In breast cancer, CDC20 binds to and promotes the protein degradation of scaffold/matrix attachment region 1 (SMAR1). The significant correlation between the 2 proteins in breast cancer cells and patient samples suggests that CDC20 has an important negative regulatory effect on SMAR1 in advanced cancer by enhancing the migratory and invasive abilities of cancer cells.16-20 It has been shown that CDC20 is positively correlated with the grade of breast cancer and HER2 status in patients, with low expression of CDC20 predicting a better prognosis,21 indicating that CDC20 plays a very important role in the diagnosis and treatment of breast cancer. These results are consistent with those of our study.
Previous studies showed that CCNA2 has an important role in relapse-free survival and the OS of patients with ER+ breast cancer.22-24 CCNA2 is also highly expressed in colorectal cancer, and knockout of CCNA2may affect cell cycle progression and induce apoptosis.25 In addition, ectopic expression of CCNA2 promotes in vitro migration and invasion of non-small cell lung carcinoma cells.26
RRM2 is an important marker for breast cancer metastasis and is a regulator associated with the cell cycle, cell migration, cell adhesion, and other cancer-related cellular functions. Hence, it is considered as a target for new complex pharmacotherapy and intervention regimens against the metastasis of breast cancer.27-28 RRM2 is an upregulated gene in breast cancer regardless of the subtype; thus, its overexpression may serve as a biomarker in patients with breast cancer with relatively low OS and relapse-free survival.11,29,30
DLGAP5 (DLG-associated protein 5) is a protein-coding gene involved in spindle assembly and separation of sister chromatids. Tumor growth depends, to some extent, on increased mitotic activity.
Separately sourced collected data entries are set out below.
(** * Omni-Lab voice tutor: audio codec, realtime session, lecture state machine

    A shallow embedding of the voice pipeline of the repository:

    - [AudioCodec]: the Float32 -> Int16 PCM conversion and
      [decodeAudioData] of utils/audio.ts (src/unnamed/part_009, lines
      32-61), repeated in services/geminiRealtime.ts and services/live.ts;
    - [Session]: the closure state of [startGeminiVoice] in
      services/geminiRealtime.ts (the second document of
      src/services/pptGenerator.ts, lines 236-626): playback scheduling,
      [clearAudio], [handleMessage], the capture callback with its local VAD,
      mute and stop;
    - [Connect]: resource acquisition of [startGeminiVoice] and of
      [LiveClient.connect] / [disconnect] in services/live.ts
      (src/unnamed/part_001);
    - [AutoTutor]: the lecture state machine of
      contexts/AutoTutorContext.tsx (src/unnamed/part_011, lines 638-1186)
      over the part of contexts/TutorContext.tsx it drives (the same file,
      lines 337-637).

    The definitions come first, module by module; the properties follow. *)

From Stdlib Require Import ZArith QArith Qabs Lia Lqa Bool Ascii String.
From Stdlib.Strings Require Byte.
From Stdlib.Floats Require SpecFloat.
From stdpp Require Import base list.

Local Open Scope Z_scope.

(** ** JavaScript numbers, as far as the audio code uses them *)

(** Samples are IEEE floats.  Every finite float is a rational; the products
    and quotients by 32768 that the codec computes are exact (a power of two),
    so finite values are carried as exact rationals. *)
Inductive float : Type :=
| FNum (q : Q)
| FNaN
| FInf (negative : bool).

(** Where the arithmetic is not exact (the sum, the quotient and the square
    root of the voice-activity test) a number is the IEEE 754 binary64 value
    that JavaScript computes with, as [SpecFloat] defines it: 53 bits of
    precision, round to nearest, ties to even. *)
Definition prec : Z := 53.
Definition emax : Z := 1024.

(** The double nearest to a rational.  It is the rational itself when that
    is a double, as every element of a [Float32Array] is. *)
Definition binary64 (q : Q) : SpecFloat.spec_float :=
  match Qnum q with
  | 0 => SpecFloat.S754_zero false
  | Z.pos n =>
      let '(m, e, l) :=
        SpecFloat.SFdiv_core_binary prec emax (Z.pos n) 0 (Z.pos (Qden q)) 0 in
      SpecFloat.binary_round_aux prec emax false m e l
  | Z.neg n =>
      let '(m, e, l) :=
        SpecFloat.SFdiv_core_binary prec emax (Z.pos n) 0 (Z.pos (Qden q)) 0 in
      SpecFloat.binary_round_aux prec emax true m e l
  end.

(** A sample read as a JavaScript number. *)
Definition toNumber (x : float) : SpecFloat.spec_float :=
  match x with
  | FNum q => binary64 q
  | FNaN => SpecFloat.S754_nan
  | FInf negative => SpecFloat.S754_infinity negative
  end.
(** What a run reads from the widgets: the text area, the three buttons,
    the radio and the select box. *)
Record widgets := Widgets {
  user_input : str;
  analyze_button : bool;
  feedback_radio : str;
  correction_select : str;
  submit_correction : bool;
  submit_confirmed : bool
}.

(** [session_state] is the part of [st.session_state] the script itself
    reads and assigns, the keys last_user_input, last_predicted_emotion and
    feedback_submitted; the entries Streamlit keeps there for the keyed
    widgets (feedback_radio, correction_select) are input of a run, in
    [widgets], and not part of it. *)
Record world := World {
  session_state : gmap string sval;
  collection : list (gmap string sval)
}.

Inductive error :=
  | InferenceError
  | AttributeError (key : string).

(** A run ends at the bottom of the script or where an exception is raised;
    the state written until then stays. *)
Record outcome := Outcome {
  after : world;
  shown : list ui;
  raised : option error
}.

(** [if key not in st.session_state: st.session_state.key = v] *)
Definition set_default (key : string) (v : sval) (ss : gmap string sval)
    : gmap string sval :=
  match ss !! key with
  | Some _ => ss
  | None => <[key := v]> ss
  end.

Definition sentiment_color (sentiment : str) : str :=
  if decide (sentiment = str_of "Positive") then str_of "#2ecc71"
  else if decide (sentiment = str_of "Negative") then str_of "#e74c3c"
  else str_of "#f1c40f".

Section Page.
Variable E : env.

(** Lines 138-170. *)
Definition analyze (ss : gmap string sval) (user_input : str)
    : error + (gmap string sval * list ui) :=
  if decide (strip user_input = []) then inr (ss, [Warning])
  else
    match predict_emotion E (Str user_input) with
    | None => inl InferenceError
    | Some (emotion, sentiment, probs) =>
        let ss := <["last_user_input" := SStr user_input]> ss in
        let ss := <["last_predicted_emotion" := SStr emotion]> ss in
        let ss := <["feedback_submitted" := SBool false]> ss in
        inr (ss,
             [EmotionCard emotion;
              SentimentCard (sentiment_color sentiment) sentiment;
              SidebarHeader]
             ++ map (fun entry => SidebarEntry (capitalize (unicode E) entry.1) entry.2)
                  (zip (classes_ E) probs))
    end.

(** Lines 173-197. *)
Definition feedback_section (w : world) (shown : list ui) (i : widgets) : outcome :=
  match session_state w !! "last_user_input" with
  | None => Outcome w shown (Some (AttributeError "last_user_input"))
  | Some last =>
      if decide (last = SStr []) then Outcome w shown None
      else
        let shown := shown ++ [FeedbackPrompt] in
        match session_state w !! "feedback_submitted" with
        | None => Outcome w shown (Some (AttributeError "feedback_submitted"))
        | Some submitted =>
            if truthy_val submitted then Outcome w (shown ++ [AlreadySubmitted]) None
            else if decide (feedback_radio i = str_of "No") then
              if submit_correction i then
                match session_state w !! "last_predicted_emotion" with
                | None =>
                    Outcome w shown (Some (AttributeError "last_predicted_emotion"))
                | Some predicted =>
                    Outcome
                      (World (<["feedback_submitted" := SBool true]> (session_state w))
                         (save_feedback (collection w) last predicted
                            (SStr (correction_select i))))
                      (shown ++ [ThanksCorrection]) None
                end
              else Outcome w shown None
            else if submit_confirmed i then
              Outcome
                (World (<["feedback_submitted" := SBool true]> (session_state w))
                   (collection w))
                (shown ++ [ThanksConfirmed]) None
            else Outcome w shown None
        end
  end.

(** One run of the script, lines 131-197. *)
Definition page_run (w : world) (i : widgets) : outcome :=
  let ss := set_default "last_user_input" (SStr []) (session_state w) in
  let ss := set_default "feedback_submitted" (SBool false) ss in
  match (if analyze_button i then analyze ss (user_input i) else inr (ss, [])) with
  | inl e => Outcome (World ss (collection w)) [] (Some e)
  | inr (ss, shown) => feedback_section (World ss (collection w)) shown i
  end.

(** The runs of one browser session, one after the other. *)
Definition page_runs (w : world) (inputs : list widgets) : world :=
  foldl (fun w i => after (page_run w i)) w inputs.

(** What the session state may hold: a last input that is a string and, when
    it is not empty, is not blank and comes with the emotion predicted for
    it; a feedback flag that is a boolean. *)
Definition session_ok (ss : gmap string sval) : Prop :=
  (∀ v, ss !! "last_user_input" = Some v →
     ∃ last, v = SStr last
       ∧ (last ≠ [] →
          strip last ≠ []
          ∧ ∃ emotion sentiment probs,
              predict_emotion E (Str last) = Some (emotion, sentiment, probs)
              ∧ ss !! "last_predicted_emotion" = Some (SStr emotion)))
  ∧ (∀ v, ss !! "feedback_submitted" = Some v → ∃ b, v = SBool b).

(** A feedback document: a text that was analysed, the emotion predicted
    for it and the emotion chosen in the select box. *)
Definition feedback_ok (doc : gmap string sval) : Prop :=
  ∃ text emotion sentiment probs actual,
    doc = <["Actual" := SStr actual]>
            (<["Predicted" := SStr emotion]> {["Text" := SStr text]})
    ∧ strip text ≠ []
    ∧ predict_emotion E (Str text) = Some (emotion, sentiment, probs).

(** The last input kept in the session state, when it is not empty, is the
    text of one of the runs [past] in which Analyze was pressed. *)
Definition session_from (past : list widgets) (ss : gmap string sval) : Prop :=
  ∀ last, ss !! "last_user_input" = Some (SStr last) → last ≠ [] →
    ∃ j, j ∈ past ∧ analyze_button j = true ∧ user_input j = last.

(** A feedback document that comes from the runs [past]: its text is the
    text of a run [j] in which Analyze was pressed, its prediction the
    emotion predicted for that text, and its correction the value of the
    select box in a run [i] in which the radio was on "No" and the
    correction button pressed. *)
Definition feedback_from (past : list widgets) (doc : gmap string sval) : Prop :=
  ∃ j i emotion sentiment probs,
    j ∈ past ∧ i ∈ past
    ∧ analyze_button j = true
    ∧ strip (user_input j) ≠ []
    ∧ predict_emotion E (Str (user_input j)) = Some (emotion, sentiment, probs)
    ∧ feedback_radio i = str_of "No"
    ∧ submit_correction i = true
    ∧ doc = <["Actual" := SStr (correction_select i)]>
              (<["Predicted" := SStr emotion]> {["Text" := SStr (user_input j)]}).

End Page.


(** What one iteration may append for a word: the word itself when it is
    neither a trigger nor a stop-word, the marked word, or a non-empty
    antonym that is no stop-word. *)
Definition emitted (E : env) (word token : str) : Prop :=
  (token = word ∧ (word ∉ negation_words) ∧ (word ∉ ENGLISH_STOP_WORDS E))
  ∨ token = neg_ word
  ∨ (get_antonym E word = Some token ∧ token ≠ [] ∧ token ∉ ENGLISH_STOP_WORDS E).

(** [str.lower] on one ASCII character. *)
Definition ascii_lower (c : char) : char := if is_AZ c then c + 32 else c.

Example run_ref_1 :
  preprocess_text env_ref (Str (str_of "I am NOT happy:")) = str_of "unhappy".
Proof. vm_compute. reflexivity. Qed.


(** * Properties *)

(** ** Characters and strings *)

Lemma is_AZ_inv c : is_AZ c = true → 65 <= c <= 90.
Proof. unfold is_AZ. rewrite andb_true_iff, !N.leb_le. lia. Qed.

Lemma is_az_inv c : is_az c = true → 97 <= c <= 122.
Proof. unfold is_az. rewrite andb_true_iff, !N.leb_le. lia. Qed.

Lemma is_az_not_AZ c : is_az c = true → is_AZ c = false.
Proof.
  intros H%is_az_inv. unfold is_AZ.
  apply andb_false_iff. right. apply N.leb_gt. lia.
Qed.

Lemma isspace_ascii c :
  c < 128 → isspace c = true → 9 <= c <= 13 ∨ 28 <= c <= 32.
Proof.
  intros Hc. unfold isspace.
  rewrite !orb_true_iff, !andb_true_iff, !N.leb_le, !N.eqb_eq. lia.
Qed.

Lemma isspace_not_AZ c : isspace c = true → is_AZ c = false.
Proof.
  unfold isspace, is_AZ.
  rewrite !orb_true_iff, !andb_true_iff, !N.leb_le, !N.eqb_eq.
  intros H. apply andb_false_iff. rewrite !N.leb_gt. lia.
Qed.

Lemma plain_not_AZ c : plain c = true → is_AZ c = false.
Proof.
  unfold plain. intros [H|H]%orb_true_iff;
    [by apply is_az_not_AZ | by apply isspace_not_AZ].
Qed.

Lemma plain_not_colon c : plain c = true → c ≠ COLON.
Proof. intros H ->. vm_compute in H. discriminate. Qed.

Lemma plain_not_sigma c : plain c = true → c ≠ SIGMA.
Proof. intros H ->. vm_compute in H. discriminate. Qed.

Lemma plain_ascii_or_space c :
  plain c = true → c < 128 ∨ (128 <= c ∧ isspace c = true).
Proof.
  unfold plain. intros [H%is_az_inv|H]%orb_true_iff; [lia|].
  destruct (N.lt_ge_cases c 128); auto.
Qed.

(** *** [str.lower] *)

Lemma lower_char_no_capital U before c after :
  lower_yields_no_capital U →
  Forall (fun d => is_AZ d = false) (lower_char U before c after).
Proof.
  intros HU. unfold lower_char.
  destruct (N.ltb_spec c 128) as [Hc|Hc].
  - destruct (is_AZ c) eqn:Hup; repeat constructor; [|done].
    apply is_AZ_inv in Hup. unfold is_AZ.
    apply andb_false_iff. right. apply N.leb_gt. lia.
  - destruct (N.eqb_spec c SIGMA) as [->|_].
    + by destruct (final_sigma U before after); repeat constructor.
    + apply Forall_forall. intros d Hd. by apply (HU c).
Qed.

Lemma lower_from_no_capital U before s :
  lower_yields_no_capital U →
  Forall (fun d => is_AZ d = false) (lower_from U before s).
Proof.
  intros HU. revert before.
  induction s as [|c rest IH]; intros before; simpl; [constructor|].
  apply Forall_app. split; [by apply lower_char_no_capital | apply IH].
Qed.

Lemma lower_char_plain U before c after :
  lower_keeps_space U → plain c = true → lower_char U before c after = [c].
Proof.
  intros HU Hp. unfold lower_char.
  destruct (N.ltb_spec c 128) as [Hc|Hc].
  - by rewrite (plain_not_AZ c Hp).
  - destruct (N.eqb_spec c SIGMA) as [->|_]; [by apply plain_not_sigma in Hp|].
    destruct (plain_ascii_or_space c Hp) as [?|[_ Hs]]; [lia|].
    by apply HU.
Qed.

Lemma lower_from_plain U before s :
  lower_keeps_space U →
  Forall (fun c => plain c = true) s → lower_from U before s = s.
Proof.
  intros HU Hs. revert before.
  induction Hs as [|c rest Hc _ IH]; intros before; simpl; [done|].
  by rewrite lower_char_plain, IH.
Qed.

(** *** The substitutions *)

Lemma camel_split_no_capital s :
  Forall (fun d => is_AZ d = false) s → camel_split s = s.
Proof.
  induction s as [|a tl IH]; [done|].
  intros Hs. apply Forall_cons in Hs as [_ Htl].
  destruct tl as [|b rest]; [done|].
  pose proof Htl as [Hb _]%Forall_cons.
  cbn [camel_split]. rewrite Hb, andb_false_r.
  f_equal. by apply IH.
Qed.

Lemma strip_non_alpha_plain s :
  Forall (fun c => plain c = true) (strip_non_alpha s).
Proof.
  apply Forall_forall. intros c Hc.
  apply list_elem_of_filter in Hc as [Hc _]. by apply Is_true_true.
Qed.

Lemma strip_non_alpha_fixes_plain s :
  Forall (fun c => plain c = true) s → strip_non_alpha s = s.
Proof.
  unfold strip_non_alpha.
  induction 1 as [|c rest Hc _ IH]; [done|].
  rewrite filter_cons_True by by apply Is_true_true. by rewrite IH.
Qed.

Lemma replace_colon_fixes_plain s :
  Forall (fun c => plain c = true) s → replace_colon s = s.
Proof.
  unfold replace_colon.
  induction 1 as [|c rest Hc _ IH]; [done|]. simpl. rewrite IH.
  destruct (N.eqb_spec c COLON) as [Heq|_]; [|done].
  by apply plain_not_colon in Hc.
Qed.

(** *** The reference environment meets the contracts *)

Lemma emoji_name_plain table c :
  Forall (fun entry => plain entry.1 = false) table →
  plain c = true → emoji_name table c = None.
Proof.
  intros Ht Hc. induction Ht as [|[e name] table' He _ IH]; [done|].
  simpl in *. destruct (N.eqb_spec c e) as [->|_]; [congruence|done].
Qed.

Lemma demojize_with_keeps_plain table s :
  Forall (fun entry => plain entry.1 = false) table →
  Forall (fun c => plain c = true) s → demojize_with table s = s.
Proof.
  intros Ht. unfold demojize_with.
  induction 1 as [|c rest Hc _ IH]; [done|].
  simpl. by rewrite (emoji_name_plain table c Ht Hc), IH.
Qed.

Lemma env_ref_demojize : demojize_keeps_plain env_ref.
Proof.
  intros s Hs. apply demojize_with_keeps_plain; [|done].
  by repeat constructor.
Qed.

Lemma unicode_ref_no_capital : lower_yields_no_capital unicode_ref.
Proof.
  intros c d Hc. simpl.
  destruct (c =? 8490); [|destruct (c =? 304)].
  - by intros ->%list_elem_of_singleton.
  - intros Hd. by repeat (apply elem_of_cons in Hd as [->|Hd]; [done|]);
      apply not_elem_of_nil in Hd.
  - intros ->%list_elem_of_singleton. unfold is_AZ.
    apply andb_false_iff. right. apply N.leb_gt. lia.
Qed.

Lemma unicode_ref_keeps_space : lower_keeps_space unicode_ref.
Proof.
  intros c _ Hs. simpl.
  destruct (N.eqb_spec c 8490) as [->|_]; [by vm_compute in Hs|].
  destruct (N.eqb_spec c 304) as [->|_]; [by vm_compute in Hs|done].
Qed.

(** ** The normalizer *)

Lemma normalize_plain (E : env) (text : str) :
  Forall (fun c => plain c = true) (normalize E text).
Proof. unfold normalize. apply strip_non_alpha_plain. Qed.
Its key steps include spindle assembly and separation of sister chromatids.31-33 In patients with lung cancer, upregulation of DLGAP5 is associated with lower OS and relapse-free survival and therefore may be important for early diagnosis and treatment.34,35 Our study showed that the Aurora A signaling pathway is related to DLGAP5. GO analysis related to this gene revealed an association with phosphoprotein phosphate activity. Tumor analysis showed that the level of DLGAP5 mRNA in breast cancer tissue was increased, and increased with an increasing HER2 status. The cBioPortal results showed that the DLGAP5 mutation type of breast cancer was mainly amplification, and BUB1 is a key downstream gene.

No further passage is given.